Die pGreen-basierten Vektoren sind nicht autonom und werden nicht repliziert Agrobacterium wenn pSoup nicht vorhanden ist. Reihe kleiner binärer Vektoren, die sich autonom replizieren E coli und Agrobacterium einschließen:

Verweise[edit]

  1. ^ Lee LY, Gelvin SB (Februar 2008). “T-DNA binäre Vektoren und Systeme”. Pflanzenphysiologie. 146 (2): 325–32. doi:10.1104 / S. 107.113001. PMC 2245830. PMID 18250230.
  2. ^ ein b Hoekema A, Hirsch PR, Hooykaas PJ, Schilperoort RA (Mai 1983). “Eine binäre Pflanzenvektorstrategie basierend auf der Trennung von vir– und T-Region der Agrobacterium tumefaciens Ti-Plasmid “. Natur. 303 (5913): 179–180. Bibcode:1983Natur.303..179H. doi:10.1038 / 303179a0. S2CID 4343344.
  3. ^ “Wie ich mich erinnere, bezieht sich” binär “auf die Funktion von Interesse, die in zwei Teile unterteilt ist, die von zwei getrennten Plasmiden anstelle von zwei bakteriellen Wirten codiert werden: Wir haben den Begriff” Shuttle-Vektoren “verwendet, um die Eigenschaft mehrerer Wirte zu bezeichnen.” (PR Hirsch, persönliche Mitteilung an T. Toal, 27. Februar 2013)
  4. ^ ein b c Slater A, Scott N., Fowler M. (2008). Pflanzenbiotechnologie die genetische Manipulation von Pflanzen. New York: Oxford University Press Inc.
  5. ^ Bevan M (November 1984). “Binäre Agrobacterium-Vektoren für die Pflanzentransformation”. Nukleinsäureforschung. 12 (22): 8711–21. doi:10.1093 / nar / 12.22.8711. PMC 320409. PMID 6095209.
  6. ^ Hajdukiewicz P., Svab Z., Maliga P. (September 1994). “Die kleine, vielseitige pPZP-Familie von Agrobacterium-Binärvektoren für die Pflanzentransformation”. Pflanzenmolekularbiologie. 25 (6): 989–94. doi:10.1007 / BF00014672. PMID 7919218. S2CID 9877624.
  7. ^ ein b Xiang C., Han P., Lutziger I., Wang K., Oliver DJ (Juli 1999). “Eine Mini-Binärvektorserie für die Pflanzentransformation”. Pflanzenmolekularbiologie. 40 (4): 711–7. doi:10.1023 / a: 1006201910593. PMID 10480394.

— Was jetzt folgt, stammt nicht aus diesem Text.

(** [Planner._check_achievements_on_completion] *)
Definition _check_achievements_on_completion (p : Planner) : Planner :=
  let completed_count := Z.of_nat (length (completed p)) in
  let a1 := fold_left (λ a m, add_if (m.1 <=? completed_count) m.2 a)
                      milestones (achievements p) in
  let a2 := add_if (2 <=? level p) "Level 2 Achieved" a1 in
  let a3 := add_if (5 <=? level p) "Level 5 Achieved" a2 in
  mkPlanner (tasks p) (completed p) (next_id p) (xp p) (level p) a3.

Record completion := mkCompletion {
  gained : Z;
  leveled_up : bool;
  prev_xp : Z;
}.

(** The second component of the pair [complete_task] returns. *)
Inductive payload :=
| Message (s : string)
| Info (c : completion).

(** [Planner.complete_task] *)
Definition complete_task (now : string) (task_id : Z) (w : World)
    : World * (bool * payload) :=
  let p := self w in
  match Dict.get task_id (tasks p) with
  | None => (w, (false, Message "Task not found or already completed."))
  | Some t =>
      let t := set_completed_at (Some now) t in
      let tasks' := Dict.pop task_id (tasks p) in
      let completed' := Dict.set task_id t (completed p) in
      let gained := XP_PER_TASK in
      let prev_xp := xp p in
      let xp' := xp p + gained in
      let leveled_up := level p <? xp' / XP_TO_LEVEL + 1 in
      let level' := if leveled_up then xp' / XP_TO_LEVEL + 1 else level p in
      let p' := _check_achievements_on_completion
                  (mkPlanner tasks' completed' (next_id p) xp' level'
                             (achievements p)) in
      (save {| self := p'; data_file := data_file w |},
       (true, Info (mkCompletion gained leveled_up prev_xp)))
  end.

(** ** Queries *)

Record stats := mkStats {
  st_pending : Z;
  st_completed : Z;
  st_total : Z;
  st_xp : Z;
  st_level : Z;
  st_achievements : list string;
}.

(** [Planner.stats_summary] *)
Definition stats_summary (p : Planner) : stats :=
  let total_tasks := Z.of_nat (length (tasks p)) + Z.of_nat (length (completed p)) in
  mkStats (Z.of_nat (length (tasks p))) (Z.of_nat (length (completed p)))
          total_tasks (xp p) (level p)
          ((stable_sort String.leb
              (map (λ s, (s, s)) (elements (achievements p)))).*2).

(** [keyword in field.lower()] *)
Definition in_lowered (keyword field : string) : outcome bool :=
  l ←! py_lower field; Ok (contains keyword l).

(** The condition of [search_tasks]; [or] evaluates its right operand only
    when the left one is false. *)
Definition matches (keyword : string) (t : Task) : outcome bool :=
  a ←! in_lowered keyword (title t);
  if a then Ok true
  else b ←! in_lowered keyword (notes t);
       if b then Ok true else in_lowered keyword (category t).

(** The inner loop of [search_tasks] over one dictionary. *)
Fixpoint search_items (keyword : string) (d : list (Z * Task))
    : outcome (list (Z * Task)) :=
  match d with
  | [] => Ok []
  | kt :: r =>
      m ←! matches keyword kt.2;
      found ←! search_items keyword r;
      Ok (if m then kt :: found else found)
  end.

(** [Planner.search_tasks] *)
Definition search_tasks (keyword : string) (p : Planner)
    : outcome (list (Z * Task)) :=
  keyword ←! py_lower keyword;
  found_pending ←! search_items keyword (tasks p);
  found_completed ←! search_items keyword (completed p);
  Ok (found_pending ++ found_completed).

(** ** Sessions: sequences of engine calls *)

Inductive op :=
| Add (now title category : string) (due_date : option string)
      (priority : Z) (notes : string)
| View (show_completed : option bool) (sort_by : option string)
| Get (task_id : Z)
| Delete (task_id : Z)
| Edit (task_id : Z) (kwargs : list kwarg)
| Complete (now : string) (task_id : Z)
| Stats
| Search (keyword : string).

Inductive retval :=
| RId (i : Z)
| RItems (r : outcome (list (Z * Task)))
| RTask (t : option Task)
| RBool (b : bool)
| RCompleted (r : bool * payload)
| RStats (s : stats)
| RFound (r : outcome (list (Z * Task))).

Definition exec (o : op) (w : World) : World * retval :=
  match o with
  | Add now title category due_date priority notes =>
      let '(w', i) := add_task now title category due_date priority notes w in
      (w', RId i)
  | View show_completed sort_by =>
      (w, RItems (view_tasks show_completed sort_by (self w)))
  | Get task_id => (w, RTask (get_task task_id (self w)))
  | Delete task_id =>
      let '(w', r) := delete_task task_id w in (w', RTask r)
  | Edit task_id kwargs =>
      let '(w', b) := edit_task task_id kwargs w in (w', RBool b)
  | Complete now task_id =>
      let '(w', r) := complete_task now task_id w in (w', RCompleted r)
  | Stats => (w, RStats (stats_summary (self w)))
  | Search keyword => (w, RFound (search_tasks keyword (self w)))
  end.

Fixpoint run (ops : list op) (w : World) : World * list retval :=
  match ops with
  | [] => (w, [])
  | o :: r =>
      let '(w1, v) := exec o w in
      let '(w2, vs) := run r w1 in
      (w2, v :: vs)
  end.

(** The ids the [add_task] calls of a session returned, in call order. *)
Fixpoint added_ids (rets : list retval) : list Z :=
  match rets with
  | [] => []
  | RId i :: r => i :: added_ids r
  | _ :: r => added_ids r
  end.

(** The states of a dataset's life: the first start finds no file or an
    unreadable one; then come engine calls (those that [allowed] admits)
    and restarts of the process on the file the engine wrote. *)
Inductive reachable_by (allowed : op → Prop) : World → Prop :=
| reach_fresh now f w :
    f = NoFile ∨ f = Unreadable →
    new_Planner now f = Some w →
    reachable_by allowed w
| reach_exec o w :
    allowed o →
    reachable_by allowed w →
    reachable_by allowed (exec o w).1
| reach_restart now w w' :
    reachable_by allowed w →
    new_Planner now (data_file w) = Some w' →
    reachable_by allowed w'.

Definition reachable : World → Prop := reachable_by (λ _, True).

Definition is_delete (o : op) : Prop :=
  match o with Delete _ => True | _ => False end.

(** ** Vocabulary of the statements *)

(** Keys are unique, as in any Python dictionary. *)
Definition is_dict {V} (d : list (Z * V)) : Prop := NoDup (Dict.keys d).



(** What a dump of [p] loads as: every task carries its key as id (a
    pending task whose key is also a completed key keeps its own). *)
Definition normalize (p : Planner) : Planner :=
  mkPlanner (restore_ids_pending (completed p) (tasks p))
            (restore_ids (completed p))
            (next_id p) (xp p) (level p) (achievements p).

(** Every task of the dictionary carries its key in its id attribute. *)
Definition ids_agree (d : list (Z * Task)) : Prop :=
  Forall (λ kt, id kt.2 = Some kt.1) d.


(** A dictionary with the id attributes blanked: what remains are the keys,
    their order and every other attribute. *)
Definition forget_ids (d : list (Z * Task)) : list (Z * Task) :=
  map (λ kt, (kt.1, set_id None kt.2)) d.

(** The invariant of reachable planners. *)
Record planner_ok (p : Planner) : Prop := {
  ok_tasks : is_dict (tasks p);
  ok_completed : is_dict (completed p);
  ok_xp : 0 ≤ xp p;
  ok_level : level p = xp p / XP_TO_LEVEL + 1;
  ok_bound :
    ∀ k, k ∈ Dict.keys (tasks p) ++ Dict.keys (completed p) → k < next_id p;
  ok_disjoint :
    ∀ k, k ∈ Dict.keys (tasks p) → k ∉ Dict.keys (completed p);
  ok_milestones :
    ∀ m, m ∈ milestones →
         m.1 ≤ Z.of_nat (length (completed p)) → m.2 ∈ achievements p;
}.

(** The data file holds a document that loads as the planner in memory. *)
Definition file_ok (w : World) : Prop :=
  ∃ doc, data_file w = Stored doc ∧
         ∀ now, load_try now doc = Ok (normalize (self w)).

(** Only earned milestones are held. *)
Definition earned_only (p : Planner) : Prop :=
  ∀ m, m ∈ milestones →
       m.2 ∈ achievements p → m.1 ≤ Z.of_nat (length (completed p)).

(** The dictionary that [view_tasks] lists. *)
Definition shown (show_completed : option bool) (p : Planner) : list (Z * Task) :=
  if default false show_completed then completed p else tasks p.

(** Every due date that is set is a calendar date in the form 'YYYY-MM-DD'. *)
Definition due_dates_valid (items : list (Z * Task)) : Prop :=
  ∀ x d, x ∈ items → due_date x.2 = Some d →
         ∃ y m dd, parse_date d = Some (y, m, dd) ∧ valid_date y m dd = true.

(** The calendar date of a task with a due date, as the number yyyymmdd. *)
Definition due_day (x : Z * Task) : Z :=
  match due_date x.2 ≫= parse_date with
  | Some (y, m, d) => y * 10000 + m * 100 + d
  | None => 0
  end.

(** The sort key of a task whose due date, if set, is valid. *)
Definition due_val (x : Z * Task) : Z :=
  match due_date x.2 ≫= parse_date with
  | Some (y, m, d) => datetime_of y m d 0
  | None => datetime_max
  end.

(** The ids of a listing, in the order listed. *)
Definition listed_ids (r : outcome (list (Z * Task))) : outcome (list Z) :=
  l ←! r; Ok (l.*1).

(** Two characters are the same letter when they are equal, or one is a
    capital letter A to Z (codes 65 to 90) and the other its small letter
    (32 codes up). *)
Definition same_letter (a b : ascii) : Prop :=
  let x := N_of_ascii a in
  let y := N_of_ascii b in
  x = y ∨ ((65 ≤ x ≤ 90)%N ∧ y = (x + 32)%N) ∨ ((65 ≤ y ≤ 90)%N ∧ x = (y + 32)%N).

(** Two texts that differ in letter case only. *)
Fixpoint eq_ignoring_case (s t : string) : Prop :=
  match s, t with
  | EmptyString, EmptyString => True
  | String a s', String b t' => same_letter a b ∧ eq_ignoring_case s' t'
  | _, _ => False
  end.

(** [kw] occurs in [s] when case is ignored: some stretch of [s] differs
    from [kw] in letter case only. *)
Definition ci_substring (kw s : string) : Prop :=
  ∃ pre mid post, s = (pre ++ mid ++ post)%string ∧ eq_ignoring_case mid kw.

(** [kw] occurs in [s] as it is written. *)
Definition substring (kw s : string) : Prop :=
  ∃ pre post, s = (pre ++ kw ++ post)%string.

(** The title, the notes and the category of every task are ASCII text. *)
Definition ascii_task (kt : Z * Task) : Prop :=
  is_ascii (title kt.2) = true ∧ is_ascii (notes kt.2) = true ∧
  is_ascii (category kt.2) = true.

Definition ascii_planner (p : Planner) : Prop :=
  Forall ascii_task (tasks p) ∧ Forall ascii_task (completed p).

(** The integers that [json.dump] writes and [int] reads back: CPython 3.11
    and later refuse to convert between [str] and an [int] of more than
    4300 decimal digits (the default of [sys.int_max_str_digits]) with a
    [ValueError]; earlier versions have no limit. *)
Definition int_max_str_digits : Z := 4300.

Definition int_ok (z : Z) : bool := Z.abs z <? 10 ^ int_max_str_digits.

Definition task_ints_ok (kt : Z * Task) : bool :=
  int_ok kt.1 && int_ok (priority kt.2) && from_option int_ok true (id kt.2).

(** Every integer that [save] writes for the planner can be written. *)
Definition ints_ok (p : Planner) : bool :=
  int_ok (next_id p) && int_ok (xp p) && int_ok (level p)
  && forallb task_ints_ok (tasks p) && forallb task_ints_ok (completed p).

(** ** Sample states *)

(** The state of the first start, on an absent file. *)
Definition fresh_world : World :=
  _create_default_file (mkWorld default_Planner NoFile).

(** A planner with one pending task, number 1. *)
Definition one_pending : World :=
  (add_task "2024-05-01T09:00:00" "Read Ch.1" "General" None 3 ""
     fresh_world).1.

(** A planner whose only task, number 1, is completed. *)
Definition already_done : World :=
  (complete_task "2024-05-01T09:30:00" 1 one_pending).1.


(** A data file that is a JSON list, and one whose only task has no title. *)
Definition list_file : storage := Stored (JArr [JNum 1; JNum 2]).

Definition untitled_file : storage :=
  Stored (JObj [ ("next_id", JNum 2); ("xp", JNum 0); ("level", JNum 1);
                 ("achievements", JArr []);
                 ("tasks", JObj [("1", JObj [("priority", JNum 2)])]);
                 ("completed", JObj []) ]).

(** Five tasks added and completed in turn. *)
Definition five_done : World :=
  (run (map (λ t, Add "2024-05-01T09:00:00" t "General" None 3 "")
            ["a"; "b"; "c"; "d"; "e"]
        ++ map (Complete "2024-05-02T09:00:00") [1; 2; 3; 4; 5])
       fresh_world).1.

(** Six tasks are added and the first five completed; the completed tasks 1
    and 2 are deleted; then task 6 is completed. *)
Definition deletions_session : list op :=
  map (λ t, Add "2024-05-01T09:00:00" t "General" None 3 "")
      ["a"; "b"; "c"; "d"; "e"; "f"]
  ++ map (Complete "2024-05-02T09:00:00") [1; 2; 3; 4; 5]
  ++ [Delete 1; Delete 2; Complete "2024-05-03T09:00:00" 6].

Definition after_deletions : World := (run deletions_session fresh_world).1.

(** The number of successful [complete_task] calls of a session. *)
Fixpoint completions (rets : list retval) : nat :=
  match rets with
  | [] => 0
  | RCompleted (true, _) :: r => S (completions r)
  | _ :: r => completions r
  end.

(** Five tasks are added and four completed and then deleted; the fifth is
    completed last. *)
Definition emptied_session : list op :=
  map (λ t, Add "2024-05-01T09:00:00" t "General" None 3 "")
      ["a"; "b"; "c"; "d"; "e"]
  ++ map (Complete "2024-05-02T09:00:00") [1; 2; 3; 4]
  ++ map Delete [1; 2; 3; 4]
  ++ [Complete "2024-05-03T09:00:00" 5].

(** Task 1 with priority 5 and task 2 with priority 1. *)
Definition two_priorities : World :=
  (run [Add "2024-05-01T09:00:00" "Tidy desk" "General" None 5 "";
        Add "2024-05-01T09:01:00" "Revise" "Study" (Some "2024-06-01") 1 ""]
       fresh_world).1.

(** A task whose due date is not a date. *)
Definition vague_due : World :=
  (add_task "2024-05-01T09:00:00" "Essay" "Study" (Some "tomorrow") 3 ""
     fresh_world).1.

  8. ^ “Liste der alten pCAMBIA-Vektoren – Kambia”. Abgerufen 2020-08-10.
  9. ^ Hellens RP, Edwards EA, Leyland NR, Bean S., Mullineaux PM (April 2000). “pGreen: ein vielseitiger und flexibler binärer Ti-Vektor für die Agrobacterium-vermittelte Pflanzentransformation”. Pflanzenmolekularbiologie. 42 (6): 819–32. doi:10.1023 / a: 1006496308160. PMID 10890530.
  10. ^ ein b Lee S., Su G., Lasserre E., Aghazadeh MA, Murai N. (Mai 2012). “Kleine binäre Ti-Vektoren mit hoher Ausbeute pLSU mit co-gerichteten Replikons für die Agrobacterium tumefaciens-vermittelte Transformation höherer Pflanzen”. Pflanzenwissenschaft. 187: 49–58. doi:10.1016 / j.plantsci.2012.01.012. PMID 22404832.
  11. ^ ein b Pasin F., Bedoya LC, Bernabé-Orts J. M., Gallo A., Simón-Mateo C., Orzaez D., García JA (Oktober 2017). “Mehrfache T-DNA-Abgabe an Pflanzen unter Verwendung neuartiger Mini-Binärvektoren mit kompatiblen Replikationsursprüngen”. ACS Synthetic Biology. 6 (10): 1962–1968. doi:10.1021 / acssynbio.6b00354. PMID 28657330.
  12. ^ Hellens R., Mullineaux P., Klee H. (Oktober 2000). “Technischer Fokus: Ein Leitfaden für binäre Agrobacterium-Ti-Vektoren”. Trends in der Pflanzenwissenschaft. 5 (10): 446–51. doi:10.1016 / s1360-1385 (00) 01740-4. PMID 11044722.
  13. ^ “pGreen im Web”. www.pgreen.ac.uk.